> THE TASK:
Somewhere below, one line contains "(length (points demo))." and a later line contains "vertices [seen]. *)". Output those two lines and everything between them exactly, and nothing else.

>>>>>

(** After the turns below [i] of the second loop the target and domain
    arrays hold the specified values up to [i]; the other arrays are as the
    first loop left them. *)
Definition target_inv {E : Extern} (demo : DMPTraj) (k_gains d_gains : list Q)
  (d : nat) (buf0 : DemoBuffers) (i : nat) (buf : DemoBuffers) : Prop :=
  buf_sized (length (points demo)) buf
  /\ x_demo buf = x_demo buf0 /\ v_demo buf = v_demo buf0
  /\ v_dot_demo buf = v_dot_demo buf0
  /\ forall j, (j < i)%nat ->
       nth j (buf_f_targets buf) 0
         = spec_target demo (nth d k_gains 0) (nth d d_gains 0) d j
       /\ nth j (buf_f_domain buf) 0
          = demo_t demo j / demo_t demo (length (points demo) - 1).

(** What [learnFromDemo] stores for dimension [d]. *)
Definition learned {E : Extern} (demo : DMPTraj) (k_gains d_gains : list Q)
  (num_bases : Z) (d : nat) (p : DMPData) : Prop :=
  k_gain p = nth d k_gains 0 /\ d_gain p = nth d d_gains 0
  /\ length (f_targets p) = length (points demo)
  /\ length (f_domain p) = length (points demo)
  /\ (forall i, (i < length (points demo))%nat ->
        nth i (f_targets p) 0
          = spec_target demo (nth d k_gains 0) (nth d d_gains 0) d i)
  /\ (forall i, (i < length (points demo))%nat ->
        nth i (f_domain p) 0
          = demo_t demo i / demo_t demo (length (points demo) - 1))
  /\ weights p
     = leastSquaresWeights num_bases (f_domain p) (f_targets p)
         (length (points demo)).

(** ** Obstacle coupling *)

(** A 3-D obstacle: one point or more, each with three coordinates. *)
Definition obstacle_3d (o : list (list Q)) : Prop :=
  o <> [] /\ Forall (fun p => length p = 3%nat) o.

(** ** Geometry helpers *)

(** Coordinate [c] of a vertex. *)
Definition coord (c : nat) (p : list Q) : Q := nth c p 0.

(** [lo] and [hi] are the smallest and largest coordinate [c] among the
    vertices [seen]. *)
Definition axis_inv (seen : list (list Q)) (c : nat) (lo hi : list Q) : Prop :=
  (forall p, In p seen -> coord c lo <= coord c p <= coord c hi)
  /\ (exists p, In p seen /\ coord c p = coord c lo)
  /\ (exists p, In p seen /\ coord c p = coord c hi).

<<<<<

> RESPONSE AREA:
         (length (points demo)).

(** ** Obstacle coupling *)

(** A 3-D obstacle: one point or more, each with three coordinates. *)
Definition obstacle_3d (o : list (list Q)) : Prop :=
  o <> [] /\ Forall (fun p => length p = 3%nat) o.

(** ** Geometry helpers *)

(** Coordinate [c] of a vertex. *)
Definition coord (c : nat) (p : list Q) : Q := nth c p 0.

(** [lo] and [hi] are the smallest and largest coordinate [c] among the
    vertices [seen]. *)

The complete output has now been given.